Demonstration of a Working Connection
ELI will use the following methods to demonstrate that its Internet data network
is functioning between its equipment and the Customer's equipment, as specified,
and constitutes the extent of its responsibility determining that it has met its
contract to provide a working interconnection with its routing equipment. (1) If
Customer has no terminating equipment installed at their end of the circuit,
Customer or ELI will provide an electrical loopback at the furthest reasonable
point. ELI will transmit a properly framed signal to the loopback and will
monitor the returned data for proper timing and framing. This demonstrates a
functioning circuit. (2) If Customer installs a CSU/DSU, ELI will send a loopup
command to the CSU/DSU and will perform the same tests as in (1) above, provided
the CSU/DSU responds to the loopup command. (3) If Customer has a working router
attached to the CSU/DSU, ELI will perform the tests in (2) above plus ELI will
send data grams to the router and watch for them to be echoed back without
errors. If the physical link tests good and the datagrams return without error,
then ELI has met its obligation for connectivity between Customers location and
ELI's terminating equipment.
Demonstration of Routing in ELI's Autonomous System
ELI requires that Customer uses static routing protocol according to the
specifications contained in RFC1812. BGP4 routing protocol may be used if
approved by ELI's Data Engineering department in writing prior to implementation
and use of the BGP4 protocol. IF BGP4 is approved, Customer will be allowed to
transit Customer's approved autonomous system number across ELI's network.
Requests to transit any additional autonomous system numbers across ELI's
network may be approved on a fee basis to be determined at the time of request.
Customer's static routes will automatically trigger a re-distribution of any
static route to BGP routing protocol. ELI will broadcast its BGP4 information to
its network 's IP networks by providing copies of the routing table entries
contained in its routers if requested. Customer may request that ELI respond to
route failures. If the failure is caused by Customer's network, this assistance
may be chargeable for time and materials at ELI's prevailing rates.
Rights and Obligations of Customer
(a) Customer shall at its own expenses undertake all necessary preparation
required to comply with ELI's installation and maintenance instructions.

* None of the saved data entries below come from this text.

(** A source row that matches no target row and no insert clause is still written: the join keeps
    it, the projection gives it null in every target column and neither marker is set, and nothing
    after the projection drops it. *)
Theorem unmatched_source_row_written {T U : Type} (on : T -> U -> bool) (data_file : T -> string)
    (scan : option Filter -> list T -> list T) target_filter ts ss s j schema clauses exprs cs :
  (forall t, t ∈ scan target_filter ts -> t ∈ ts) ->
  merge_clause_projection schema clauses = Ok exprs -> traverse plan_clause clauses = Ok cs ->
  NoDup (field_name <$> schema) -> Forall grammatical clauses -> uniform cs ->
  (forall f, f ∈ schema -> j TARGET_EXISTS_COLUMN = VNull -> j (qualified f) = VNull) ->
  s ∈ ss -> (forall t, t ∈ ts -> on t s = false) -> j TARGET_EXISTS_COLUMN = VNull -> chosen j cs = None ->
  SourceOnly s ∈ merge_input on data_file scan target_filter ts ss
  /\ (forall i f, schema !! i = Some f -> exists e, exprs !! i = Some e /\ eval j e = VNull)
  /\ exists upd ins, exprs !! S (length schema) = Some (Alias upd MERGE_UPDATED_COLUMN)
        /\ exprs !! S (S (length schema)) = Some (Alias ins MERGE_INSERTED_COLUMN)
        /\ eval j upd <> VBool true /\ eval j ins <> VBool true.
Proof.
  intros Hscan Hproj Hcs Hnd Hg Hu Hnull Hs Hun Hte Hch.
  destruct (merge_projection_values j schema clauses exprs cs Hproj Hcs Hnd Hg Hu Hnull) as [Hv (upd & ins & H1 & H2 & H3 & H4)].
  split_and!.
  - unfold merge_input, full_join. apply elem_of_app. right. apply list_elem_of_fmap_2. apply list_elem_of_filter.
    split; [|done]. apply not_true_is_false. intros (t & Ht & Ho)%existsb_exists.
    apply list_elem_of_In in Ht. apply list_elem_of_filter in Ht as [_ Ht%Hscan]. by rewrite (Hun t Ht) in Ho.
  - intros i f Hi. destruct (Hv i f Hi) as (e & He & Hev). exists e. split; [done|]. rewrite Hev.
    unfold merged_value. rewrite Hch. apply Hnull; [by eapply list_elem_of_lookup_2|done].
  - exists upd, ins. split_and!; try done.
    + rewrite H3, Hch. by intros [].
    + rewrite H4, Hch. by intros [].
Qed.
End collect.
Lemma quarter_diff_bounded_witness :
  exists q, date_diff_invoke part_of 0 false (Some "quarter") (Scalar (Some 0)) (Scalar (Some 31536000000000000)) = Ok [Some q] /\ q = 0.
Proof.
  destruct (quarter_diff_bounded part_of from_ts (fun ts => eq_refl) 0 0 31536000000000000) as (q & H1 & _ & H2).
  exists q. split; [exact H1|]. apply H2. vm_compute. reflexivity.
Defined.

Lemma week_diff_elapsed_witness :
  date_diff_invoke part_of 0 false (Some "week") (Scalar (Some 86400000000000)) (Scalar (Some 0)) = Ok [Some 0].
Proof. rewrite (week_diff_elapsed part_of 86400000000000 0); reflexivity. Defined.

Lemma date_add_overflow_is_noop_witness :
  date_add_invoke (fun d i => match i with interval_ym y m => Ok (d + 12 * y + m) | interval_dt n _ => Ok (d + n) | _ => Err ComputeError end)
    (Some "day") [Some 3000000000; None] [Some 5; Some 6] = Ok [Some 5; Some 6].
Proof.
  apply date_add_overflow_is_noop; [intros d; f_equal; lia|intros d; f_equal; lia| |by repeat constructor|done].
  apply str_in_elem. reflexivity.
Defined.

Lemma date_add_part_case_witness : date_add_part "DAY" = Err (InvalidArgument "Invalid date_or_time_part type").
Proof. exact (proj1 (date_add_part_case "DAY" ltac:(discriminate))). Defined.
End DateTimeExamples.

Customer is responsible for obtaining IP addresses prior to order completion. IP
addresses may be obtained from the InterNIC directly or via ELI. Clients must
complete the appropriate InterNIC template located at the Internet address
http://rs.internic.net/help/templates.html or follow the ELI instructions
located on the Internet at http://www.eli.net/ipaddress.html. Customer failure
to obtain IP addresses prior to completion of the Sales Order does not release
Customer from ELI contractual obligations. In addition, if any routers or other
customer premises equipment ("Equipment") is being supplied as part of ELI
services to Customer by ELI, Customer shall be responsible for the costs of
relocation of such Equipment once installed by ELI, and shall provide to ELI and
to suppliers of communications lines reasonable access to Customer's premises to
maintain such Equipment or to perform any acts required by this Agreement.

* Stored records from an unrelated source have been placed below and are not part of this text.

(* ===== verification/JsonEncode.v ===== *)
(** * Arrow arrays as JSON

    [functions/src/json.rs]: [encode_array] and the encoder of each data type, [encode_scalar] and
    [encode_columnar_value].  An array is its data type's rows ([None] where [is_null]); the nested
    encoders call [encode_array] again, so that they take it as the argument [rec], and
    [encode_array] takes fuel.  The theorems show that the depth of the array is fuel enough, except
    for maps and run-end encoded arrays, where no fuel is.

    Parameters ([ArrowExt]): the base64 engine, the cast of decimals to floats, and the conversion of
    a scalar to an array. *)

From Stdlib Require Import ZArith Lia Ascii String SpecFloat.
From Stdlib.Strings Require Import Byte.
From stdpp Require Import base option list strings.
From S2P Require Import Prelude JsonValue.

Open Scope string_scope.
Open Scope Z_scope.
Open Scope rust_scope.

(** ** Arrow data *)

Inductive TimeUnit := Second | Millisecond | Microsecond | Nanosecond.

Inductive IntKind := Int8 | Int16 | Int32 | Int64 | UInt8 | UInt16 | UInt32 | UInt64.

Inductive FloatKind := Float16 | Float32 | Float64.

Inductive Utf8Kind := Utf8 | LargeUtf8 | Utf8View.

Inductive BinaryKind := Binary | LargeBinary | BinaryView | FixedSizeBinary (width : Z).

Inductive TemporalKind :=
| Timestamp (unit : TimeUnit) (tz : option string)
| Date32 | Date64
| Time32 (unit : TimeUnit)
| Time64 (unit : TimeUnit)
| Duration (unit : TimeUnit).

Inductive ListKind := List_ | ListView | FixedSizeList (size : Z) | LargeList | LargeListView.

Inductive DecimalKind := Decimal32 | Decimal64 | Decimal128.

Inductive IntervalUnit := YearMonth | DayTime | MonthDayNano.

Inductive UnionMode := Sparse | Dense.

(b) Customer shall not do any of the following or permit any third party under
its control (including its customers and their authorized users) to do the
following and must include provisions in its service agreements for its
customers and authorized users that restrict them for doing any of the
following:
- restrict or inhibit any other user from using and enjoying the
Service and/or the Internet;
- post or transmit any unlawful, illegal, obscene, or pornographic
information of any kind, including without limitation any transmission
constituting or encouraging conduct that would constitute a criminal
offense, give rise to civil liability, or otherwise violate any local,
state, national or international law, including without limitation the
U.S. export control laws and regulations;
- post or transmit any information or software which contains a virus,
worm, cancelbot or other harmful component;
- upload, post, publish, transmit, reproduce, distribute, or
participate in the transfer or sale, or in any way exploit any
information, software or other material obtained through the Internet
which is PROTECTED BY COPYRIGHT or other proprietary rights or
derivative works with respect thereto, without obtaining permission of
the copyright owner or rightholder, or
- Use the Service in violation or contravention of the
Telecommunications Act of 1996, or any other applicable law,
regulation, order or other governmental directive, or abuse or
fraudulently use the Service in any way not specifically set forth
above.
Should Customer discover that any of its customers or authorized users have
committed any of the above, Customer must take reasonable steps to enforce its
agreement with its customer or authorized user.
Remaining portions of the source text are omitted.